> **TASK OBJECTIVE**
Scan the listing beneath this sentence. Report each line with the word "Lemma".

> **RECORDS FOR THIS EXERCISE**
┌──
Lemma check_passthrough_Ok globs patterns specs u spec host g p :
  check_passthrough globs patterns specs = Ok u → spec ∈ specs → spec_name spec ≠ "allowlist"%bs →
  host ∈ transform_rule_hosts (spec_config spec) → (g, p) ∈ zip globs patterns → overlap g p host = false.
Proof.
  unfold check_passthrough. intros H Hs Hn Hh Hg. destruct (collect_results _ specs) eqn:E1; [|done].
  destruct (collect_results_elem _ _ _ _ E1 Hs) as (l1 & E2 & _). cbv beta in E2.
  rewrite bool_decide_false in E2 by done.
  destruct (collect_results_elem _ _ _ _ E2 Hh) as (l2 & E3 & _). cbv beta in E3.
  destruct (collect_results_elem _ _ _ _ E3 Hg) as (l3 & E4 & _). cbv beta in E4. simpl in E4.
  by destruct (overlap g p host).
Qed.

(** The parts of a runtime that was built. *)
Lemma build_runtime_Ok (r : SecretResolver W) roots ca c rt :
  build_runtime r roots ca c = Ok rt →
  (∃ bp, build_pipeline_with_resolver (cfg_transforms c) r = Ok bp ∧ rt_pipeline rt = pipeline bp) ∧
  match upstream_deny_cidrs c with
  | None => rt_guard rt = default_set
  | Some cidrs => guard_new cidrs = Ok (rt_guard rt)
  end ∧
  max_request_body_bytes rt = cfg_max_request_body_bytes c ∧
  Forall2 (fun d g => domain_parse d = Ok g) (tunnel_passthrough_domains c) (tunnel_passthrough rt) ∧
  (tunnel_passthrough rt ≠ [] →
   check_passthrough (tunnel_passthrough rt) (tunnel_passthrough_domains c) (cfg_transforms c) = Ok tt) ∧
  (tls_configured rt = true ↔
   is_Some (cfg_tls c) ∧ (is_Some (lk_https (listen c)) ∨ is_Some (lk_tunnel (listen c)))).
Proof.
  unfold build_runtime. intros H.
  destruct (build_pipeline_with_resolver (cfg_transforms c) r) as [bp|] eqn:Eb; simpl in H; [|done].
  destruct (match upstream_deny_cidrs c with Some _ => _ | None => _ end) as [g|] eqn:Eg; simpl in H; [|done].
  destruct roots as [[]|]; simpl in H; [|done].
  destruct (collect_results _ (tunnel_passthrough_domains c)) as [globs|] eqn:Ed; simpl in H; [|done].
  destruct (if negb (bool_decide (globs = [])) then _ else _) as [[]|] eqn:Ec; simpl in H; [|done].
  destruct (match cfg_tls c with Some _ => _ | None => _ end) as [b|] eqn:Et; simpl in H; [|done].
  injection H as <-. simpl. split_and!.
  - eauto.
  - destruct (upstream_deny_cidrs c); [done|by injection Eg].
  - done.
  - apply collect_results_Ok in Ed. eapply Forall2_impl; [exact Ed|]. intros d g' Hd. cbv beta in Hd.
    by destruct (domain_parse d); simplify_eq/=.
  - intros Hne. rewrite bool_decide_false in Ec by done. done.
  - destruct (cfg_tls c) as [t|]; [|injection Et as <-; split; [done|by intros [[] _]]].
    destruct (bool_decide_reflect (is_Some (lk_https (listen c))));
      destruct (bool_decide_reflect (is_Some (lk_tunnel (listen c))));
      simpl in Et; try destruct (ca t) as [[]|]; simplify_eq/=; naive_solver.
Qed.

Lemma build_runtime_roots (r : SecretResolver W) roots ca c rt :
  build_runtime r roots ca c = Ok rt → roots = Ok tt.
Proof.
  unfold build_runtime. intros H.
  destruct (build_pipeline_with_resolver (cfg_transforms c) r) as [bp|]; simpl in H; [|done].
  destruct (match upstream_deny_cidrs c with Some _ => _ | None => _ end) as [g|]; simpl in H; [|done].
  by destruct roots as [[]|].
Qed.

Lemma build_runtime_ca (r : SecretResolver W) roots ca c rt t :
  build_runtime r roots ca c = Ok rt → cfg_tls c = Some t →
  is_Some (lk_https (listen c)) ∨ is_Some (lk_tunnel (listen c)) → is_ok (ca t) = true.
Proof.
  unfold build_runtime. intros H Et Hl. rewrite Et in H.
  destruct (build_pipeline_with_resolver (cfg_transforms c) r) as [bp|]; simpl in H; [|done].
  destruct (match upstream_deny_cidrs c with Some _ => _ | None => _ end) as [g|]; simpl in H; [|done].
  destruct roots as [[]|]; simpl in H; [|done].
  destruct (collect_results _ (tunnel_passthrough_domains c)) as [globs|]; simpl in H; [|done].
  destruct (if negb (bool_decide (globs = [])) then _ else _) as [[]|]; simpl in H; [|done].
  rewrite (proj2 (orb_true_iff _ _)) in H by (destruct Hl; [left|right]; by apply bool_decide_eq_true).
  by destruct (ca t).
Qed.

(** What the loader checked of a configuration it returns. *)
Lemma resolve_config_Ok (r : SecretResolver W) raw env c :
  resolve_config r raw env = Ok c →
  listen c = listen_keys raw ∧ cfg_dns c = dns_resolved (raw_dns raw) ∧
  validate_dns (raw_dns raw) = Ok tt ∧ validate_observability (observability c) = Ok tt ∧
  management_key (raw_management raw) env = Ok (management_api_key c) ∧
  (is_Some (lk_https (listen c)) ∨ is_Some (lk_tunnel (listen c)) → is_Some (cfg_tls c)).
Proof.
  unfold resolve_config. intros H.
  destruct (transpose _) as [timeout|]; simpl in H; [|done].
  destruct (validate_dns _) as [[]|]; simpl in H; [|done].
  destruct (check_that _ _) as [[]|] eqn:Et; simpl in H; [|done].
  destruct (match ps_upstream_deny_cidrs _ with Some _ => _ | None => _ end) as [[]|]; simpl in H; [|done].
  destruct (validate_observability _) as [[]|] eqn:Eo; simpl in H; [|done].
  destruct (management_key _ _) as [key|]; simpl in H; [|done].
  destruct (collect_results _ (raw_transforms raw)) as [ts|]; simpl in H; [|done].
  destruct (build_pipeline_with_resolver ts r) as [bp|]; simpl in H; [|done].
  injection H as <-. simpl. split_and!; try done.
  rewrite fmap_is_Some. unfold check_that in Et. destruct (raw_tls raw); [by eexists|].
  rewrite (bool_decide_true (None = None)), andb_true_r in Et by done.
  destruct (bool_decide_reflect (is_Some (ps_https_listen (raw_proxy raw)))); [done|].
  destruct (bool_decide_reflect (is_Some (ps_tunnel_listen (raw_proxy raw)))); [done|]. tauto.
Qed.

Lemma load_str_Ok (r : SecretResolver W) yaml env c :
  load_str r yaml env = Ok c → ∃ raw, resolve_config r raw env = Ok c.
Proof.
  unfold load_str. intros H. destruct (yaml_from_str yaml) as [v|]; simpl in H; [|done].
  destruct (de_raw _) as [raw|]; simpl in H; [|done]. by exists raw.
Qed.

(** C32 (passthrough): take the domain patterns a transform other than the
    allowlist gives as strings under a [host] key, and the passthrough
    domains, none of them ending with a dot.  A configuration in which some
    host matches one of each is refused; so in a running proxy no host that
    such a pattern matches is ever tunneled past the transform.  The check
    misses other spellings of a rule: [cidr_rule_is_bypassed],
    [array_rule_is_bypassed], [dotted_rule_is_bypassed]. *)
Theorem passthrough_hides_no_rule (r : SecretResolver W) roots ca c rt spec host clause x :
  build_runtime r roots ca c = Ok rt → spec ∈ cfg_transforms c → spec_name spec ≠ "allowlist"%bs →
  host ∈ transform_rule_hosts (spec_config spec) → host_parse host = Ok (HGlob clause) →
  ends_with ["."%byte] host = false →
  forallb (fun d => negb (ends_with ["."%byte] d)) (tunnel_passthrough_domains c) = true →
  passthrough_matches (tunnel_passthrough rt) x = true → host_matches (HGlob clause) x = false.
Proof.
  intros (_ & _ & _ & Hglobs & Hcheck & _)%build_runtime_Ok Hs Hn Hh Hp Hdot Hdots Hx.
  apply existsb_exists in Hx as (g & Hg%list_elem_of_In & Hm).
  apply list_elem_of_lookup in Hg as [i Hi].
  destruct (Forall2_lookup_r _ _ _ _ _ Hglobs Hi) as (d & Hd & Hpd). cbv beta in Hpd.
  assert (tunnel_passthrough rt ≠ []) as Hne by (intros E; by rewrite E in Hi).
  assert ((g, d) ∈ zip (tunnel_passthrough rt) (tunnel_passthrough_domains c)) as Hz.
  { apply list_elem_of_lookup. exists i. apply lookup_zip_with_Some. eauto. }
  pose proof (check_passthrough_Ok _ _ _ _ _ _ _ _ (Hcheck Hne) Hs Hn Hh Hz) as Hov.
  apply not_true_iff_false. simpl. intros Hm2. apply not_true_iff_false in Hov. apply Hov.
  rewrite forallb_forall in Hdots. apply list_elem_of_lookup_2, list_elem_of_In, Hdots, negb_true_iff in Hd.
  unfold host_parse in Hp. destruct (contains_byte _ host); [by destruct (cidr_parse host)|].
  destruct (domain_parse host) as [hg|] eqn:Ehg; simpl in Hp; [|done]. injection Hp as <-.
  by eapply overlap_complete.
Qed.

(** Boot: what the loader accepts compiles. A loaded configuration
    without passthrough domains can only fail to become a runtime because the
    system's roots or the CA files cannot be loaded; and the guard it runs with
    is the default set exactly when the key is absent. *)
Theorem loaded_config_compiles (r : SecretResolver W) raw env c roots ca :
  resolve_config r raw env = Ok c → tunnel_passthrough_domains c = [] →
  is_ok roots = true → (∀ t, is_ok (ca t) = true) →
  ∃ rt, build_runtime r roots ca c = Ok rt ∧
    match upstream_deny_cidrs c with
    | None => rt_guard rt = default_set
    | Some cidrs => map snd (deny (rt_guard rt)) = cidrs
    end.
Proof.
  intros H Hp Hr Hca. unfold resolve_config in H.
  destruct (transpose _) as [timeout|]; simpl in H; [|done].
  destruct (validate_dns _) as [[]|]; simpl in H; [|done].
  destruct (check_that _ _) as [[]|]; simpl in H; [|done].
  destruct (match ps_upstream_deny_cidrs _ with Some _ => _ | None => _ end) as [[]|] eqn:Eg; simpl in H; [|done].
  destruct (validate_observability _) as [[]|]; simpl in H; [|done].
  destruct (management_key _ _) as [key|]; simpl in H; [|done].
  destruct (collect_results _ (raw_transforms raw)) as [ts|] eqn:Et; simpl in H; [|done].
  destruct (build_pipeline_with_resolver ts r) as [bp|] eqn:Eb; simpl in H; [|done].
  injection H as <-. simpl in Hp |- *. unfold build_runtime. simpl. rewrite Eb, Hp. simpl.
  destruct roots as [[]|]; [|done]. simpl.
  assert (∃ g, match ps_upstream_deny_cidrs (raw_proxy raw) with Some cidrs => guard_new cidrs | None => Ok default_set end
    = Ok g ∧ match ps_upstream_deny_cidrs (raw_proxy raw) with Some cidrs => map snd (deny g) = cidrs | None => g = default_set end)
    as (g & -> & Hg).
  { destruct (ps_upstream_deny_cidrs (raw_proxy raw)) as [cidrs|]; [|by eexists].
    destruct (guard_new cidrs) as [g|] eqn:E; [|done]. exists g. split; [done|]. by apply guard_new_prefixes. }
  simpl. match goal with |- ∃ rt, result_bind ?t _ = _ ∧ _ => assert (∃ b, t = Ok b) as [b ->] end.
  { destruct (raw_tls raw) as [t|]; simpl; [|by eexists]. destruct (bool_decide _ || bool_decide _); [|by eexists].
    match goal with |- context [ca ?t] => specialize (Hca t); destruct (ca t) as [[]|]; [by eexists|done] end. }
  simpl. eexists. split; [done|]. simpl. done.
Qed.

End build.

(** ** Example configurations *)

Definition ex_raw : RawConfig Z :=
  {| raw_dns := None;
     raw_proxy := {| ps_http_listen := None; ps_https_listen := None; ps_tunnel_listen := None;
                     ps_max_request_body_bytes := None; ps_max_response_body_bytes := None;
                     ps_upstream_response_header_timeout := Some "5s"%bs;
                     ps_upstream_deny_cidrs := Some ["10.0.0.0/8"%bs];
                     ps_http_proxy := None; ps_https_proxy := None; ps_no_proxy := None;
                     ps_tunnel_passthrough_domains := None |};
     raw_tls := None;
     raw_transforms := [("allowlist"%bs, YMapping [(YString "domains"%bs, YSequence [YString "*.example.com"%bs])])];
     raw_management := None; raw_log_level := None;
     raw_observability := {| metrics_enabled := true; log_format := "json"%bs; otlp_enabled := false;
                             otlp_endpoint := None; sample_ratio := 1%Z; service_name := "hematite"%bs |} |}.

(** A format whose only number is the integer and whose only file is the
    given one: enough to run the loader. *)
Definition yaml_of (raw : RawConfig Z) : YamlFormat := {|
  F64 := Z;
  parse_f64 := parse_u64;
  in_unit z := (0 <=? z)%Z && (z <=? 1)%Z;
  yaml_from_str _ := Ok YNull;
  de_raw _ := Ok raw;
  yaml_to_value v :=
    let fix go (v : Yaml Z) : Value :=
      match v with
      | YNull => Null
      | YBool b => Bool b
      | YInt n | YFloat n => Number (PosInt n)
      | YString s => String_ s
      | YSequence l => Array (map go l)
      | YMapping m =>
          Object (flat_map (fun '(k, v) => match k with YString k => [(k, go v)] | _ => [] end) m)
      end in
    Ok (go v);
|}.

Definition plain_yaml : YamlFormat := yaml_of ex_raw.

Definition no_config : Config Z :=
  {| listen := {| lk_http := []; lk_https := None; lk_tunnel := None; lk_dns := None; lk_management := None |};
     cfg_max_request_body_bytes := 0; cfg_max_response_body_bytes := 0; upstream_response_header_timeout := 0%Z;
     upstream_deny_cidrs := None; management_api_key := None; log_level := []; cfg_tls := None; cfg_dns := None;
     cfg_transforms := []; tunnel_passthrough_domains := []; cfg_warnings := [];
     observability := raw_observability ex_raw |}.

Definition ex_config : Config Z :=
  unwrap_or no_config (resolve_config (YF := plain_yaml) ex_resolver ex_raw (fun _ => None)).

(** The same transforms with tunnels passed through for the given domains. *)
Definition with_passthrough (specs : list TransformSpec) (domains : list bytes) : Config Z :=
  {| listen := listen ex_config; cfg_max_request_body_bytes := 64; cfg_max_response_body_bytes := 0;
     upstream_response_header_timeout := 0%Z; upstream_deny_cidrs := None; management_api_key := None;
     log_level := "info"%bs; cfg_tls := None; cfg_dns := None; cfg_transforms := specs;
     tunnel_passthrough_domains := domains; cfg_warnings := []; observability := raw_observability ex_raw |}.

Definition no_runtime : Runtime nat :=
  {| rt_pipeline := []; rt_guard := default_set; max_request_body_bytes := 0; tls_configured := false;
     tunnel_passthrough := [] |}.

Definition built_runtime (c : Config Z) : Runtime nat :=
  unwrap_or no_runtime (build_runtime (YF := plain_yaml) ex_resolver (Ok tt) (fun _ => Ok tt) c).
Lemma iter_not_zero n x : u64 x → x ≠ 0%Z → N.iter n xorshift x ≠ 0%Z.
Proof.
  intros Hx Hx0 H. apply Hx0.
  pose proof (returns_mul x _ n (returns_period x Hx)) as Hr. unfold returns in Hr.
  replace (n * Npos PERIOD)%N with ((n * Npos PERIOD - n) + n)%N in Hr by (unfold PERIOD; lia).
  rewrite N.iter_add, H, iter_zero in Hr. done.
Qed.

Lemma nth_seed_iter seed n : nth_seed seed n = N.iter (N.of_nat n) xorshift seed.
Proof. rewrite <- iter_nat. done. Qed.

(** The bytes determine the number. *)
Lemma be32_inj a b : (0 <= a < 2 ^ 32)%Z → (0 <= b < 2 ^ 32)%Z → to_be32 a = to_be32 b → a = b.
Proof.
  intros Ha Hb H. unfold to_be32 in H. injection H as H1 H2 H3 H4.
  apply (f_equal b2z) in H1, H2, H3, H4. rewrite !b2z_z2b in H1, H2, H3, H4.
  Z.to_euclidean_division_equations. lia.
Qed.

Lemma serial_inj a b : u64 a → u64 b →
  to_be32 (a / 2 ^ 32) ++ to_be32 a = to_be32 (b / 2 ^ 32) ++ to_be32 b → a = b.
Proof.
  intros Ha Hb [Hh Hl]%app_inj_1; [|done]. unfold u64 in *.
  assert (∀ z, to_be32 z = to_be32 (z mod 2 ^ 32)) as Hm.
  { intros z. unfold to_be32.
    f_equal; [|f_equal; [|f_equal; [|f_equal]]]; apply b2z_inj; rewrite !b2z_z2b; Z.to_euclidean_division_equations; lia. }
  rewrite (Hm a), (Hm b) in Hl. apply be32_inj in Hh, Hl; Z.to_euclidean_division_equations; lia.
Qed.

(** From every seed but zero, no two of 2^64 - 1 serials in a row are equal. *)
Lemma nth_serial_distinct seed i j :
  (0 < seed < 2 ^ 64)%Z → i < j → (Z.of_nat (j - i) < 2 ^ 64 - 1)%Z → nth_serial seed i ≠ nth_serial seed j.
Proof.
  intros Hseed Hij Hd Heq. assert (u64 seed) as Hu by (unfold u64; lia).
  set (y := N.iter (N.of_nat (S i)) xorshift seed).
  apply (no_early_return y (N.of_nat (j - i))).
  - by apply iter_u64.
  - apply iter_not_zero; [done|lia].
  - unfold PERIOD. lia.
  - unfold returns, y. rewrite <- N.iter_add. replace (N.of_nat (j - i) + N.of_nat (S i))%N with (N.of_nat (S j)) by lia.
    unfold nth_serial, next_serial in Heq. simpl in Heq. rewrite !nth_seed_iter, <- !N.iter_succ, <- !Nat2N.inj_succ in Heq.
    symmetry. by apply serial_inj; [apply iter_u64..|].
Qed.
└──
> **EXERCISE OUTPUT**
Lemma check_passthrough_Ok globs patterns specs u spec host g p :
Lemma build_runtime_Ok (r : SecretResolver W) roots ca c rt :
Lemma build_runtime_roots (r : SecretResolver W) roots ca c rt :
Lemma build_runtime_ca (r : SecretResolver W) roots ca c rt t :
Lemma resolve_config_Ok (r : SecretResolver W) raw env c :
Lemma load_str_Ok (r : SecretResolver W) yaml env c :
Lemma iter_not_zero n x : u64 x → x ≠ 0%Z → N.iter n xorshift x ≠ 0%Z.
Lemma nth_seed_iter seed n : nth_seed seed n = N.iter (N.of_nat n) xorshift seed.
Lemma be32_inj a b : (0 <= a < 2 ^ 32)%Z → (0 <= b < 2 ^ 32)%Z → to_be32 a = to_be32 b → a = b.
Lemma serial_inj a b : u64 a → u64 b →
Lemma nth_serial_distinct seed i j :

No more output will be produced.